Устремление добродетелей к Царству Небесному, которое внутри нас, также не способствует устремлению желаний к внешнему миру, к царству земному и земным благам как к цели жизни, не способствует соперничеству с другими людьми и оттеснению их от материальных благ. Все земное для православного человека лишь средство для посильного служения добру. Но бесцельной жизни не бывает. Человек существует в материальном мире, и душа всегда идет к служению или самоугождению с помощью тела. Душа руководит телом и как бы ведет его к намеченной цели. Поэтому по-ведение человека достаточно ясно говорит о цели, к которой его душа повела его же тело, и о побуждениях души (мотивах поведения). Поведение это может быть бесстрастным или взволнованным, производящим впечатление и ищущим впечатлений. Бесстрастным, по какому-то недоразумению, сейчас принято называть поведение, которое характеризуется бедностью мимики и жестикуляции, а основывается, чаще всего, на жестокости, самомнении, скрытности или иных подобных страстях, хотя само наименование говорит о том, что бесстрастным нужно считать поведение, имеющее своим основанием не страсти, а добродетели.
Таковы, в самых общих чертах, свойства и признаки добродетелей. Из их рассмотрения делается ясным, что любое уклонение от них является проявлением греха и греховности, которое свидетельствует и о побудительных причинах поведения человека, и о результатах, к которым человек придет сам и приведет следующих за ним.

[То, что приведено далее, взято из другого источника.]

(** C11: a deposit on an external network is credited once.  On any chain of blocks that are built
    and processed, from any state: on Ethereum, BSC, Polygon and Fantom, whose lists of used
    transactions the clone of the accumulated values keeps, no pair of a network and a
    transaction is credited twice, within a block or across blocks; on every network, what a
    block credits was neither on record at the start of the chain nor credited by an earlier
    block; and every credit ends up on record.  *)
Theorem deposit_credited_once db0 blocks s db :
  builtChain db0 blocks s db →
  NoDup (filter (λ c, Is_true (clonedNetwork c.1)) (credited (mjoin blocks))) ∧
  (∀ pre b post, blocks = pre ++ b :: post → ∀ c, c ∈ credited b →
     (c ∉ txHashIssued db0) ∧ c ∉ credited (mjoin pre)) ∧
  txHashIssued db0 ⊆ txHashIssued db ∧
  (∀ c, c ∈ credited (mjoin blocks) → c ∈ txHashIssued db).
Proof.
  induction 1 as [s|blocks s db order bh triggered config acts unshields ac insts st' s2 db2 txIDs db3
    _ (IH1 & IH2 & IH3 & IH4) Hb Hp Hdb].
  { split; [constructor|]. split; [by intros [] ? ?|]. split; [done|]. by intros ? ?%not_elem_of_nil. }
  apply BuildBlock_once in Hb as (Hnew & Hnd & Hty). apply Process_issued in Hp as [Hk Hrec]; [|done].
  assert (mjoin (blocks ++ [insts]) = mjoin blocks ++ insts) as ->.
  { rewrite join_app. change (mjoin [insts]) with (insts ++ []). by rewrite app_nil_r. }
  rewrite credited_app. split_and!.
  - rewrite filter_app. apply NoDup_app. split; [done|]. split; [|done].
    intros c [_ Ha]%list_elem_of_filter [_ Hc]%list_elem_of_filter. by apply (Hnew c Hc), IH4.
  - intros pre b post [(-> & -> & ->)|(post' & _ & E)]%snoc_split c Hc; [|by eapply IH2].
    split; intros Hin; apply (Hnew c Hc); [by apply IH3|by apply IH4].
  - by etrans; [exact IH3|etrans].
  - intros c [Hc|Hc]%elem_of_app; apply Hdb; [apply Hk; by apply IH4|by apply Hrec].
Qed.
End handlers.

#[local] Existing Instances mainnetBridgeAggParam exAddress exConfirm exRegistry exEVM.

Lemma deposit_credited_once_witness : ∃ db0, builtChain db0 exBlocks2 exSt2 exDB2 ∧
  NoDup (filter (λ c, Is_true (clonedNetwork c.1)) (credited (mjoin exBlocks2))) ∧
  ∀ c, c ∈ credited (mjoin exBlocks2) → c ∈ txHashIssued exDB2.
Proof.
  destruct (bridgeChain_built _ _ _ exChain2) as [db0 Hchain]. exists db0. split; [exact Hchain|].
  destruct (deposit_credited_once db0 exBlocks2 exSt2 exDB2 Hchain) as (H1 & _ & _ & H4). split; [exact H1|exact H4].
Defined.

Дайте нравственную оценку руководителям государства — и вы увидите, к чему они необходимо приведут страну (то же относится к руководителям областного, районного и прочих уровней)! Дайте такую же оценку руководителям производства, и вы увидите, кому (или чему) служит данное производство или ведомство. Рассмотрите нравственность окружающих вас людей, и вам станет ясно, к каким результатам приведет содружество с этими людьми. Оцените, в конце концов, свои собственные мысли, желания и поступки, и вам станет очевидно, на что хорошее в этой жизни вы имеете право по справедливости; вам станет очевидно, что и продляется-то наша жизнь только по милости и долготерпению.
Но дать нравственную оценку православный человек может, соотнося поведение свое и окружающих не с людскими рассуждениями, в том числе и своими, а со Священным Писанием и Священным преданием, с Евангелием, святоотеческими писаниями, Соборными правилами.